结合直接种间电子转移的厌氧废水处理中磺酰胺的共代谢

• 批准号: 2430931
• 金额: --
• 依托单位: Imperial College London
• 依托单位国家: 英国
• 项目类别: Studentship
• 财政年份: 2020
• 资助国家: 英国
• 起止时间: 2020 至 无数据
• 项目状态: 已结题
• 来源: https://gtr.ukri.org/projects?ref=studentship-2430931
• 关键词: Co; Metabolism; Sulfonamides; Anaerobic; Wastewater

The water-energy-health nexus is one of the most important intersectional systems in sustainable development. This project is to focus such nexus on sewage treatment, while current wastewater treatment processes require energy inputs and could not remove antibiotics effectively. An estimated 700,000 people die each year from drug-resistant infections. This research project is to develop a novel anaerobic fluidised-bed bioreactor (AFR) for simultaneous effective degradation of sulfonamides, a common-used antibiotic, energy generation in the form of methane, and reclaimed water recovery. This reactor type has demonstrated high effluent quality at retention times similar to conventional wastewater treatment processes, however, with the benefit of high pharmaceutical removal and sufficient methane production to balance operational power demands. This is hypothesised to be due in part to direct interspecies electron transfer (DIET) via the granular conductive activated carbon (GAC) media used in AFBR. By understanding on sulfonamides degradation pathway and its resistant genes occurrence using novel meta-omics analyses, an investigative method will be developed that may be applicable to other antibiotic classes, leading to further developments in effective pharmaceutical removal, resistant gene mitigation, and energy generating techniques. In this project, we will address the two global challenges of energy and antibiotics resistance posed in sewage within EPSRC Remit, offering a double benefit for the water industry and health. The outcomes will help to reach UK net zero emission as set out as law in 2050 and UK's 2019-2024 antibiotics resistant genes action plan.
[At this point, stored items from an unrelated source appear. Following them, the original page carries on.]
(** The verdict on a cost is a judgement only of a sane measure: a window
    closed without printing, with gates, a non-zero minimum, and a mean between
    the minimum and twenty times it; and then, against a budget both of whose
    halves fit 32 bits, it is exactly one of: no declared ceiling, over the
    ceiling, within it with what is left to the goal, or at the goal. *)
Theorem juzgar_spec m valor p :
  0 <= min m -> is_u64 valor -> is_u32 (techo p) -> is_u32 (meta p) ->
  match juzgar m valor (desempaquetar (empaquetar p)) with
  | VRoto r => revisar m = Some r \/ (revisar m = None /\ r = MedidaEnCero /\ valor = 0)
  | v =>
      cerrada_sin_imprimir m = true /\ puertas m <> 0 /\ 0 < min m <= media m /\
      (min m * 20 < 2 ^ 64 -> media m <= min m * 20) /\ 0 < valor /\
      (v = SinDeclarar <-> techo p = 0) /\
      (v = SePasa valor (techo p) <-> 0 < techo p < valor) /\
      (v = EnPlazo valor (techo p) (meta p) (valor - meta p) <->
         techo p <> 0 /\ meta p < valor <= techo p) /\
      (v = Meta valor (meta p) <-> techo p <> 0 /\ valor <= meta p /\ valor <= techo p)
  end.
Proof.
  intros Hm Hv Ht Hg. rewrite desempaquetar_empaquetar by done.
  unfold juzgar, sin_declarar, is_u64, is_u32 in *.
  destruct (revisar m) as [r|] eqn:Er; [by left|].
  case_if; bdestr; [by right|]. apply revisar_None in Er as (H1 & H2 & H3 & H4); [|done].
  case_if; bdestr.
  { split_and!; try done; try lia; split; intros; (done || lia). }
  case_if; bdestr.
  { split_and!; try done; try lia; split; intros; (done || lia). }
  case_if; bdestr.
  { rewrite w64_small by (unfold is_u64; lia).
    split_and!; try done; try lia; split; intros; (done || lia). }
  split_and!; try done; try lia; split; intros; (done || lia).
Qed.

Lemma juzgar_spec_witness :
  let m := mkMedida 100 180 5 900 true in
  juzgar m 180 (desempaquetar (empaquetar (mkPresupuesto 200 150))) = EnPlazo 180 200 150 30 /\
  0 < min m <= media m.
Proof.
  intros m. split; [reflexivity|].
  assert (H : is_u64 180 /\ is_u32 200 /\ is_u32 150) by (unfold is_u64, is_u32; lia).
  destruct (juzgar_spec m 180 (mkPresupuesto 200 150) ltac:(done)
    (proj1 H) (proj1 (proj2 H)) (proj2 (proj2 H))) as (_ & _ & H1 & _).
  exact H1.
Defined.

End Coste.

(** * [Cola] *)

Module Cola.
Section Cola.
Context {T : Type} `{Inhabited T}.

(** [N] is the length of [datos]. *)
Record Cola := mkCola { datos : list T; lee : nat; escribe : nat; perdidos : Z }.

Definition N (c : Cola) : nat := length (datos c).

Definition nueva (n : nat) (vacio : T) : Cola := mkCola (replicate n vacio) 0 0 0.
水-能源-健康关系是可持续发展中最重要的交叉系统之一。该项目将这种联系集中在污水处理上，而目前的污水处理过程需要能量投入，无法有效地去除抗生素。据估计，每年有70万人死于抗药性感染。本研究项目旨在开发一种新型厌氧流态化生物反应器(AFR)，以同时有效地降解磺胺类常用抗生素、以甲烷形式产生能源和回收再生水。这种类型的反应器在停留时间内表现出与传统废水处理工艺相似的高出水质量，但具有高药剂脱除率和足够的甲烷产量以平衡运行电力需求的好处。这在一定程度上被认为是由于AFBR中使用的颗粒导电活性碳(GAC)介质的物种间直接电子转移(DICE)。通过利用新的代谢组学分析了解磺胺类药物的降解途径及其耐药基因的发生，将开发一种可能适用于其他抗生素类别的研究方法，从而进一步发展有效的药物去除、耐药基因缓解和能源产生技术。在这个项目中，我们将解决EPSRC职权范围内污水中的能源和抗生素耐药性这两个全球性挑战，为水务行业和健康提供双重好处。这些结果将有助于实现2050年法律和英国2019-2024年抗生素耐药基因行动计划规定的英国净零排放。